**DIRECTIONS FOR THIS TASK:**
Among the records below, determine how many lines have the word "tauto" in them; output only the number.

**DATA FOR THE TASK:**
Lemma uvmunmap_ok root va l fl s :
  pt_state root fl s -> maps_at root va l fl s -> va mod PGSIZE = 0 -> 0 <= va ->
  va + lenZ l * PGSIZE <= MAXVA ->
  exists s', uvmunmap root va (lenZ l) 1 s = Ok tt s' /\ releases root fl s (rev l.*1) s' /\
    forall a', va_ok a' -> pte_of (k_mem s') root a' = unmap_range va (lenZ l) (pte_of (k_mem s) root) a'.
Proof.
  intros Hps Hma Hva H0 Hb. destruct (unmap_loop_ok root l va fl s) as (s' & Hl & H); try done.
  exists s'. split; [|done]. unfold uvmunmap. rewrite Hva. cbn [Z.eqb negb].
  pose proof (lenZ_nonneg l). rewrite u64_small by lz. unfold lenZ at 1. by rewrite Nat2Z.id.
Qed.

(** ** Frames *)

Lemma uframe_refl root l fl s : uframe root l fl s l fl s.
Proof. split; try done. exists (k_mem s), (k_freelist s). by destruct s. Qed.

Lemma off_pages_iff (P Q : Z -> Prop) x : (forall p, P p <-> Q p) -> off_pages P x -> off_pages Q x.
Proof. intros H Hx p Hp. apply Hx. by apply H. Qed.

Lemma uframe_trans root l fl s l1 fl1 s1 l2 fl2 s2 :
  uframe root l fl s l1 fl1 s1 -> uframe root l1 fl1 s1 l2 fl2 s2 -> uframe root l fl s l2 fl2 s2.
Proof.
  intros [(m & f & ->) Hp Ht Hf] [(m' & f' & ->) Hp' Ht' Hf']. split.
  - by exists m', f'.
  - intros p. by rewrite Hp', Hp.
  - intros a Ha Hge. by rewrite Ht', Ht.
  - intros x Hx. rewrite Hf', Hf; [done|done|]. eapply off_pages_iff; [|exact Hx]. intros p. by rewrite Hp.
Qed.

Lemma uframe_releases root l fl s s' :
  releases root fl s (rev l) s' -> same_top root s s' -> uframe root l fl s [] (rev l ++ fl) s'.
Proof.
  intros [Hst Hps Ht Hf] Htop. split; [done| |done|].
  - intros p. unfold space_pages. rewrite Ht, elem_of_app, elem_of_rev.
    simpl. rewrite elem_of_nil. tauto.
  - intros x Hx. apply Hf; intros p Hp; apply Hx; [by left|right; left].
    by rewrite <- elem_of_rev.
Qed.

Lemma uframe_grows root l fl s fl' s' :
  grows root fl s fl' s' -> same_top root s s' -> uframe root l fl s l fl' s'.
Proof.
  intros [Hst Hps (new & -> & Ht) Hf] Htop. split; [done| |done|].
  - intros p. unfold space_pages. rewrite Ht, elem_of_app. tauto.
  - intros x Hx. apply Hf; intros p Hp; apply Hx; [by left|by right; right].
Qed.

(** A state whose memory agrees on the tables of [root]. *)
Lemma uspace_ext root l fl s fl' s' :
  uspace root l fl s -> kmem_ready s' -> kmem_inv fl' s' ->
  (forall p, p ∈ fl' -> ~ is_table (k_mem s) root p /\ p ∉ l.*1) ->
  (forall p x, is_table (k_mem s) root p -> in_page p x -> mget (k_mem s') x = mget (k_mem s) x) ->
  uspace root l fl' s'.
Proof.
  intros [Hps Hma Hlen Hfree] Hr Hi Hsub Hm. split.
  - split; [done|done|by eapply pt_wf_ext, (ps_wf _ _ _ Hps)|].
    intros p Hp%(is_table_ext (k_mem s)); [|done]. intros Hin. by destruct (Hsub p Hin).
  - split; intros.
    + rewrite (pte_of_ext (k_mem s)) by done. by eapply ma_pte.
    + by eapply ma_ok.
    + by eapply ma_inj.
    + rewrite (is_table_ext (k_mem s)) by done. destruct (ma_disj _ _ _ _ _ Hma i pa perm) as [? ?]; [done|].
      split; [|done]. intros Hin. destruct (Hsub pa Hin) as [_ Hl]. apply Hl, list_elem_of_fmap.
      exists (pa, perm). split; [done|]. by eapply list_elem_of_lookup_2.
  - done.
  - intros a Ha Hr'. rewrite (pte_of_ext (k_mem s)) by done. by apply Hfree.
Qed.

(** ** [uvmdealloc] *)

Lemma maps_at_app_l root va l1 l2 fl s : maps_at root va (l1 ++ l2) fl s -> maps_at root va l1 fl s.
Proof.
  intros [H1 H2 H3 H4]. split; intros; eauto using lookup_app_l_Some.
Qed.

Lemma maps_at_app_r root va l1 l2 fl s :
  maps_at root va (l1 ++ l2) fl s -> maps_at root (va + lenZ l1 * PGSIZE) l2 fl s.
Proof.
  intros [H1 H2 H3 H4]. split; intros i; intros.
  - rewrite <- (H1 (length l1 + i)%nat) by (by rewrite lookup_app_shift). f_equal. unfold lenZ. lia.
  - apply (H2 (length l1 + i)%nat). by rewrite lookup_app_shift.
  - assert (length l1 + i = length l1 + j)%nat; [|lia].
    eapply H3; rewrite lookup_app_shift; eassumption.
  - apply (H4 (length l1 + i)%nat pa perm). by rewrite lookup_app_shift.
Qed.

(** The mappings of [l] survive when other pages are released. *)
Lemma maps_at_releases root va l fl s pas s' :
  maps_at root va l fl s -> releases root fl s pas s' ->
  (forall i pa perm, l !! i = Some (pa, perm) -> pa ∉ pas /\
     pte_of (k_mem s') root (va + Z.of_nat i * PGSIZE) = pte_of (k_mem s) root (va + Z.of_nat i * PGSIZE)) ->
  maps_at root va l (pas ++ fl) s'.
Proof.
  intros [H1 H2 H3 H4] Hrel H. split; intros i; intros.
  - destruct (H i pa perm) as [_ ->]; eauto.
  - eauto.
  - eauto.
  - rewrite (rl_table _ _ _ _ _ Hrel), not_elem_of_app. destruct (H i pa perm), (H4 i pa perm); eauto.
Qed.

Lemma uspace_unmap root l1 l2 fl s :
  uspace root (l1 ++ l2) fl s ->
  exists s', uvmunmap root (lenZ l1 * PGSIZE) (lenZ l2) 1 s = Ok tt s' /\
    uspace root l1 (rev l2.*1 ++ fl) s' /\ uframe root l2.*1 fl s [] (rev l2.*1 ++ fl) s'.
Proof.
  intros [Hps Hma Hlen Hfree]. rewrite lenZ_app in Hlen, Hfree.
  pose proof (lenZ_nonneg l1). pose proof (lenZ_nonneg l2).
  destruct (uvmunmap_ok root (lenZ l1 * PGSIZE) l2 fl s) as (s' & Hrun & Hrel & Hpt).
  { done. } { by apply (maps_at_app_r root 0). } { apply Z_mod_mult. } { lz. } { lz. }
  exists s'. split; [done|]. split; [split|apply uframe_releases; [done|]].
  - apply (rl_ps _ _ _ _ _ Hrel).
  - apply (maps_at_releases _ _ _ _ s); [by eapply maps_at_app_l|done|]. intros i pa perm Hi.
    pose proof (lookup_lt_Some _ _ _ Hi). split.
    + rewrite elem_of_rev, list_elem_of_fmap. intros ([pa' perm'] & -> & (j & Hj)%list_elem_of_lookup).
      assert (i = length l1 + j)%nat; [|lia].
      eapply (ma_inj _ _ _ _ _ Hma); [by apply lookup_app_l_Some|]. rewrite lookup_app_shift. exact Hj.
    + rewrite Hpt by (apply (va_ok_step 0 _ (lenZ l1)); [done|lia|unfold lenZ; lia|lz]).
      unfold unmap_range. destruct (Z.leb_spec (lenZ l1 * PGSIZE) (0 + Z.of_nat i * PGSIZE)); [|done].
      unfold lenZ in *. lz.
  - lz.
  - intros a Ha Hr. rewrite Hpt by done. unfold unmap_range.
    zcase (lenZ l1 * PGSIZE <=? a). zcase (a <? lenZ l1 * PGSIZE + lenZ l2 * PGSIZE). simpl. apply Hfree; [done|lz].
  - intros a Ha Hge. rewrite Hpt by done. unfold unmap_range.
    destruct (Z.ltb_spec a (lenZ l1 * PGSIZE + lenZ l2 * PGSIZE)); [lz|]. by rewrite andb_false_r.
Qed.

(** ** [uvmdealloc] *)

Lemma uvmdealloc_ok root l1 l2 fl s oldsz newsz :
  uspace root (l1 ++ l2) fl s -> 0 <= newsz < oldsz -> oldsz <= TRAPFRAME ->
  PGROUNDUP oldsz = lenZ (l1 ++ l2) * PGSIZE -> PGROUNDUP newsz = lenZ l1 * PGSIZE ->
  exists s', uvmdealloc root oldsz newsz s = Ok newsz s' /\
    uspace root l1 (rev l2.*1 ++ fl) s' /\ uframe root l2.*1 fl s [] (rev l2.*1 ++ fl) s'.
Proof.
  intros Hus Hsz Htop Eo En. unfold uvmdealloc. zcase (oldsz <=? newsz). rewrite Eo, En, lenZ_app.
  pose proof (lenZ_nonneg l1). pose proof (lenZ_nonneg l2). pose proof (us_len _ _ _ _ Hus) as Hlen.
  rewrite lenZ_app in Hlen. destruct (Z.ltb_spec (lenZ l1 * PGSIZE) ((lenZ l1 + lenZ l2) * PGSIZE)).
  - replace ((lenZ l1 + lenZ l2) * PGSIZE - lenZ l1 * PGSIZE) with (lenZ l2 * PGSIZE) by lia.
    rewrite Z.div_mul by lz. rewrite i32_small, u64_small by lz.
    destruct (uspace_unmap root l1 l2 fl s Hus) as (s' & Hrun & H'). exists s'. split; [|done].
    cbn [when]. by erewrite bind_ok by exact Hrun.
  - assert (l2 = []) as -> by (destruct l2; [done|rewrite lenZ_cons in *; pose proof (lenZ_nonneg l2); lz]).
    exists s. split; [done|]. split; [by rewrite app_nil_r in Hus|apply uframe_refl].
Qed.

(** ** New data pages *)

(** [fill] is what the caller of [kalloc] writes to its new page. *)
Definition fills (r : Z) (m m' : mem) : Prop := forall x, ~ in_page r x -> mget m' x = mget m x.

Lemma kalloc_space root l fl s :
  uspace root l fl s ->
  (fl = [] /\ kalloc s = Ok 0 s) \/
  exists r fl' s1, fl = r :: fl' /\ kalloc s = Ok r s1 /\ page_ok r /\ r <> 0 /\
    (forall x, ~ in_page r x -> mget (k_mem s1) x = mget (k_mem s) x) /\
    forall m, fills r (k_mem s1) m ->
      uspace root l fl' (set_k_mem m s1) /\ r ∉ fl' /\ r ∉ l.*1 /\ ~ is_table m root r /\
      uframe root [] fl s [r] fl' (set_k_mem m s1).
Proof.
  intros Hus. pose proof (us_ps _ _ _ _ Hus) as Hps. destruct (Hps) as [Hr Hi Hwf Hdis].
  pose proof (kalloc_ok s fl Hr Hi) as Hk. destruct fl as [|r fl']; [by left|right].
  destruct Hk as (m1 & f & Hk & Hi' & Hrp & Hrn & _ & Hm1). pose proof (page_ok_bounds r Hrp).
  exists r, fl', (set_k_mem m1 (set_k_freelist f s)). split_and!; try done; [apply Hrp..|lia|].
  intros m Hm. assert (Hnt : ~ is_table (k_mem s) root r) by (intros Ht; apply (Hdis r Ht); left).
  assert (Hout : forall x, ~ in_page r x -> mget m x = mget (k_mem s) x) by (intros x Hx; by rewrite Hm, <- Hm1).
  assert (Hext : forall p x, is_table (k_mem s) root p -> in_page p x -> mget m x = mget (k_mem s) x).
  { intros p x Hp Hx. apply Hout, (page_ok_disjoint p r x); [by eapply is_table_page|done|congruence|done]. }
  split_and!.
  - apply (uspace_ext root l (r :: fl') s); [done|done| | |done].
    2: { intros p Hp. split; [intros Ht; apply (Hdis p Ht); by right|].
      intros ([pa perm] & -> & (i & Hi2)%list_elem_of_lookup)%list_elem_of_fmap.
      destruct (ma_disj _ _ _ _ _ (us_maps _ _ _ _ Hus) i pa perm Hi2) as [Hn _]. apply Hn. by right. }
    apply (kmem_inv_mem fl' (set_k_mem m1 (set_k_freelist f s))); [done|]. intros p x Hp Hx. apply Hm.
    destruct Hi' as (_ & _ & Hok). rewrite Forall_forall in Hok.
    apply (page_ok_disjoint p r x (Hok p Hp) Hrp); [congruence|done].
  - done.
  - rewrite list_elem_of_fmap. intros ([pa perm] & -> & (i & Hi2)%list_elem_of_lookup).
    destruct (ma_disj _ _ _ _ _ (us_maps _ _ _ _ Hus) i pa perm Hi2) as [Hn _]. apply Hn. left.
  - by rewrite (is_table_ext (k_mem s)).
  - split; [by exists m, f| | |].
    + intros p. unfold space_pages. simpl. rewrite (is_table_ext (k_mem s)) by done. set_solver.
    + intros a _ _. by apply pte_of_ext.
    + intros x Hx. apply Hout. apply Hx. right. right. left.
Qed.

**EXERCISE OUTPUT:**
2